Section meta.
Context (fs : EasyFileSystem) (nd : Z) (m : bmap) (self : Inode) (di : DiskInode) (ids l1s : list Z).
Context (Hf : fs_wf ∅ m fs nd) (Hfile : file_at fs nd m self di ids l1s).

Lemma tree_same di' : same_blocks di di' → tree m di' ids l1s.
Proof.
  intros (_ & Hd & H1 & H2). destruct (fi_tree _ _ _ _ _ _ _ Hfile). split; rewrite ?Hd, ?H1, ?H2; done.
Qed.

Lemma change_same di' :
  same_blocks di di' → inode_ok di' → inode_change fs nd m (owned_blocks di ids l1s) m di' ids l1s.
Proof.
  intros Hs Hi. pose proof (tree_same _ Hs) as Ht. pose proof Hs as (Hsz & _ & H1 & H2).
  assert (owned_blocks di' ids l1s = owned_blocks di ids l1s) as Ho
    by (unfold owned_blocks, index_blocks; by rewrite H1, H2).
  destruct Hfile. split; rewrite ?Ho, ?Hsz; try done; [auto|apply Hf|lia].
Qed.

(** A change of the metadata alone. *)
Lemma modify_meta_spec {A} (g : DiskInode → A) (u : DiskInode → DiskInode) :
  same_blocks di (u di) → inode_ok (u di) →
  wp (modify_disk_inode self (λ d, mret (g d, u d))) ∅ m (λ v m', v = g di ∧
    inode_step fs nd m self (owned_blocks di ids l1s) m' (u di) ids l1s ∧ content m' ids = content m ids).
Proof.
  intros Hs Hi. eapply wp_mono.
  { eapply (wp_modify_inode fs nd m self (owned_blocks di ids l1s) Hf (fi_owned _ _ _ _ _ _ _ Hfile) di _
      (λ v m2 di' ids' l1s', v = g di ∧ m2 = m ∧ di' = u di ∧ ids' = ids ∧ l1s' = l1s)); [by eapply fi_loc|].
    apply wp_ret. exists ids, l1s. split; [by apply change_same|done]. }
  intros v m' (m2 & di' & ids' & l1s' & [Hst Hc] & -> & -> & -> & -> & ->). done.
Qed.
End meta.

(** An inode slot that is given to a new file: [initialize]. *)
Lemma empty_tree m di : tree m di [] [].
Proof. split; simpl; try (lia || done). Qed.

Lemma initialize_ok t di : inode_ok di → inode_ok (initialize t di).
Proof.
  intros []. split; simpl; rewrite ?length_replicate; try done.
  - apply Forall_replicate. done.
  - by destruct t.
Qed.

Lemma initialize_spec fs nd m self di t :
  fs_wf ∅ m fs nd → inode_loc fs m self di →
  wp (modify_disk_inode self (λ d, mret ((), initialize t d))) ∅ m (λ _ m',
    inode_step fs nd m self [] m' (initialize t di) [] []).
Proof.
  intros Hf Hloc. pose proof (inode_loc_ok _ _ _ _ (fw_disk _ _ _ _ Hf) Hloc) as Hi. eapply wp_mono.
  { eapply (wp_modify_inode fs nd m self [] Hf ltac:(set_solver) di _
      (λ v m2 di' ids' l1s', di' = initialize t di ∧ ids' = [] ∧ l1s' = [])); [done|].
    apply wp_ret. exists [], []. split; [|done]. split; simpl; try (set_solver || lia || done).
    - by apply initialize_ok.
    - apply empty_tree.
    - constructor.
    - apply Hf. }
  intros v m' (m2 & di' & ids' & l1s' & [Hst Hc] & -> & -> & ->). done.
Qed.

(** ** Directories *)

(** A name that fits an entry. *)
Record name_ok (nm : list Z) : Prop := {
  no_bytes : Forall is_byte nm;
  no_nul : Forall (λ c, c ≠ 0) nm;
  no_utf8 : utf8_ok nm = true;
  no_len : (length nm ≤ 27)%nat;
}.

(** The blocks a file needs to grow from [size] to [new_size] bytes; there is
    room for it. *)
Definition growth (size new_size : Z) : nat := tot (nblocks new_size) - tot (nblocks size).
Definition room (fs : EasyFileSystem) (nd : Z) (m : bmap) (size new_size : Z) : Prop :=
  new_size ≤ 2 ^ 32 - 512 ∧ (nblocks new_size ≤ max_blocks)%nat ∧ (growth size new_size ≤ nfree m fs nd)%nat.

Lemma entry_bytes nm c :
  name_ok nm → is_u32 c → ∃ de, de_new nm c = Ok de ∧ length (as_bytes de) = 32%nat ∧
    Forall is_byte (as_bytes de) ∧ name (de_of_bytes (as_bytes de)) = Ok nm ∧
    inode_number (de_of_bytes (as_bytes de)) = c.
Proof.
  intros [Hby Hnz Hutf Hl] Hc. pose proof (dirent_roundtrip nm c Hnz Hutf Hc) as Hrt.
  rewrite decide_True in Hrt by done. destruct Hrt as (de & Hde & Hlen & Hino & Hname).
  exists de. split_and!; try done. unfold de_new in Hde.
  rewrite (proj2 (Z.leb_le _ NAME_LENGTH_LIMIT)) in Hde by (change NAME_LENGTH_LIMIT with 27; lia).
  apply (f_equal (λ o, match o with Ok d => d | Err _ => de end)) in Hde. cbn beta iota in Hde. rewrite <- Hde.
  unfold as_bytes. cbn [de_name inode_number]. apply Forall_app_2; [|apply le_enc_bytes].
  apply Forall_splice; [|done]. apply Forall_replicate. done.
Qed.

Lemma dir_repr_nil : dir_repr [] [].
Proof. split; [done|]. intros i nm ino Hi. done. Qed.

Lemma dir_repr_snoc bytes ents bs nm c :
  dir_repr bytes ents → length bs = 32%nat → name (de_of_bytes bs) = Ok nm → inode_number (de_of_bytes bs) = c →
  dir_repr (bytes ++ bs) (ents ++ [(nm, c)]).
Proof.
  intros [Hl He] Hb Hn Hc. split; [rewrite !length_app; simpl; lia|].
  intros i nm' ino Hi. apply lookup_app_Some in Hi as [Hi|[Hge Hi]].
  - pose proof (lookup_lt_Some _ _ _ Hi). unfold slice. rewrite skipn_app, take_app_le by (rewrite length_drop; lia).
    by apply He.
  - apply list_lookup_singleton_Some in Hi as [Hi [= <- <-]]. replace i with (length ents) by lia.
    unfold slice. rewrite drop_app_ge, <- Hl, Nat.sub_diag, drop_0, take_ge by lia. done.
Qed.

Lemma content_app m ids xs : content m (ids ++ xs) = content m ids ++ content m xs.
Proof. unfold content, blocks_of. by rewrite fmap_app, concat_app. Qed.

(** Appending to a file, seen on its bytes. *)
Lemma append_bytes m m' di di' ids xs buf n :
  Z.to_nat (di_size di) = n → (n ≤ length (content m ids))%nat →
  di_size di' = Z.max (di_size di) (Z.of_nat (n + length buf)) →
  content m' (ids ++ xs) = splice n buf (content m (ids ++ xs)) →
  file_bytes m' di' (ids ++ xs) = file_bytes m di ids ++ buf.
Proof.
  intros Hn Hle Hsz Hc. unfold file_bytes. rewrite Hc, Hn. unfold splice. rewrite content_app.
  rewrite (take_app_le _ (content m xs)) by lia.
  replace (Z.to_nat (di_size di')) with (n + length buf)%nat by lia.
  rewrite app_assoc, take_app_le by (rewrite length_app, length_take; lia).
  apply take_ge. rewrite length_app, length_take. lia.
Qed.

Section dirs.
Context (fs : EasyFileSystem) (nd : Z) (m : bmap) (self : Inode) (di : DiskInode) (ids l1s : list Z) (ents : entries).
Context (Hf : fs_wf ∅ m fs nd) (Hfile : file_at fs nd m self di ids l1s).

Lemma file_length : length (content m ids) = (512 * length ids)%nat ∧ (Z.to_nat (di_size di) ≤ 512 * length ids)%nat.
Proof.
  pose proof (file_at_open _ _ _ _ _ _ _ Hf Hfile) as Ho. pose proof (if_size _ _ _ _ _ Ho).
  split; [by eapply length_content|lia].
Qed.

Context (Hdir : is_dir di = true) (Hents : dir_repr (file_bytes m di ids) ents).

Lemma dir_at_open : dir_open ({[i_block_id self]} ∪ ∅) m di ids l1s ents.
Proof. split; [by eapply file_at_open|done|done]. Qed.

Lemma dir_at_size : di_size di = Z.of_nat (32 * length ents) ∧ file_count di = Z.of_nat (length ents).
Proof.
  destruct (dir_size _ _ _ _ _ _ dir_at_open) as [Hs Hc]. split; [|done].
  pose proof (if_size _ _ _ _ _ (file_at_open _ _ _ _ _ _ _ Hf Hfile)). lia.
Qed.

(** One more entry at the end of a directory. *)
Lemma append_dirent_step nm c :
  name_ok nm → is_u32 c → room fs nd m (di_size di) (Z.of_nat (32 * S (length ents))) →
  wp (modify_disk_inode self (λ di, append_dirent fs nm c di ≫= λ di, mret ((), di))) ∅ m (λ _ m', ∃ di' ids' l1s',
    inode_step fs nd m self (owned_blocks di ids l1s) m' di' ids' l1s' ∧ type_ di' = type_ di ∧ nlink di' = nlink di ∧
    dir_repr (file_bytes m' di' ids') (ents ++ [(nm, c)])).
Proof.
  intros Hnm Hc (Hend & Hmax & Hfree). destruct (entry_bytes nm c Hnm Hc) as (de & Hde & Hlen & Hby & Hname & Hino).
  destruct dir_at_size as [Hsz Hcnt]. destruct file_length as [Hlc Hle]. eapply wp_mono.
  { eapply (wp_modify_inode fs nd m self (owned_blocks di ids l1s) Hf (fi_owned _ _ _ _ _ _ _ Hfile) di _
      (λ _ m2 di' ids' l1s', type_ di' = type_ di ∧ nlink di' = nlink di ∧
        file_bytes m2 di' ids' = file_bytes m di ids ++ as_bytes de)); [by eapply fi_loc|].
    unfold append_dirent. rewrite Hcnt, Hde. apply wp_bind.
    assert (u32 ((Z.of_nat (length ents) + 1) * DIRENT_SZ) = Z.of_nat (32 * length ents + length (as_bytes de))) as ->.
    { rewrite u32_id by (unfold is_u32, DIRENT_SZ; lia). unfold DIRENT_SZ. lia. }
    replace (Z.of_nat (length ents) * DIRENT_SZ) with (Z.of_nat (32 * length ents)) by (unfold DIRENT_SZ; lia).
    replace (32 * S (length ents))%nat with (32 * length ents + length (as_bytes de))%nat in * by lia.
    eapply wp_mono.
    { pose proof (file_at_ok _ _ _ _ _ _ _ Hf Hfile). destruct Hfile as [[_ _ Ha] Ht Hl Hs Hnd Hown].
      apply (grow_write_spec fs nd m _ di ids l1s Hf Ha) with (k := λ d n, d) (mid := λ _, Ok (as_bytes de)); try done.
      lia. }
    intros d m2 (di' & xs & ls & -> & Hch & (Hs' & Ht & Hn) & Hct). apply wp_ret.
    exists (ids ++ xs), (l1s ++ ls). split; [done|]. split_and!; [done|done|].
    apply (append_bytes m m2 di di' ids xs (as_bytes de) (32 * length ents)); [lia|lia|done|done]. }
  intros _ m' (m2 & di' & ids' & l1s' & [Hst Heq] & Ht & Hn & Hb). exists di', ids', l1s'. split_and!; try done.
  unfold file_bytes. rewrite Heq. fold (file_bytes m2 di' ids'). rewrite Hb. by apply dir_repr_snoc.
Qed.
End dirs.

#####

» **What is expected**: Please give again the lines above between the line holding "rewrite (proj2 (Z.leb_le" and the line holding "- apply list_lookup_singleton_Some", inclusive, exactly as they are and with nothing added.

» **Exercise solution**:
  rewrite (proj2 (Z.leb_le _ NAME_LENGTH_LIMIT)) in Hde by (change NAME_LENGTH_LIMIT with 27; lia).
  apply (f_equal (λ o, match o with Ok d => d | Err _ => de end)) in Hde. cbn beta iota in Hde. rewrite <- Hde.
  unfold as_bytes. cbn [de_name inode_number]. apply Forall_app_2; [|apply le_enc_bytes].
  apply Forall_splice; [|done]. apply Forall_replicate. done.
Qed.

Lemma dir_repr_nil : dir_repr [] [].
Proof. split; [done|]. intros i nm ino Hi. done. Qed.

Lemma dir_repr_snoc bytes ents bs nm c :
  dir_repr bytes ents → length bs = 32%nat → name (de_of_bytes bs) = Ok nm → inode_number (de_of_bytes bs) = c →
  dir_repr (bytes ++ bs) (ents ++ [(nm, c)]).
Proof.
  intros [Hl He] Hb Hn Hc. split; [rewrite !length_app; simpl; lia|].
  intros i nm' ino Hi. apply lookup_app_Some in Hi as [Hi|[Hge Hi]].
  - pose proof (lookup_lt_Some _ _ _ Hi). unfold slice. rewrite skipn_app, take_app_le by (rewrite length_drop; lia).
    by apply He.
  - apply list_lookup_singleton_Some in Hi as [Hi [= <- <-]]. replace i with (length ents) by lia.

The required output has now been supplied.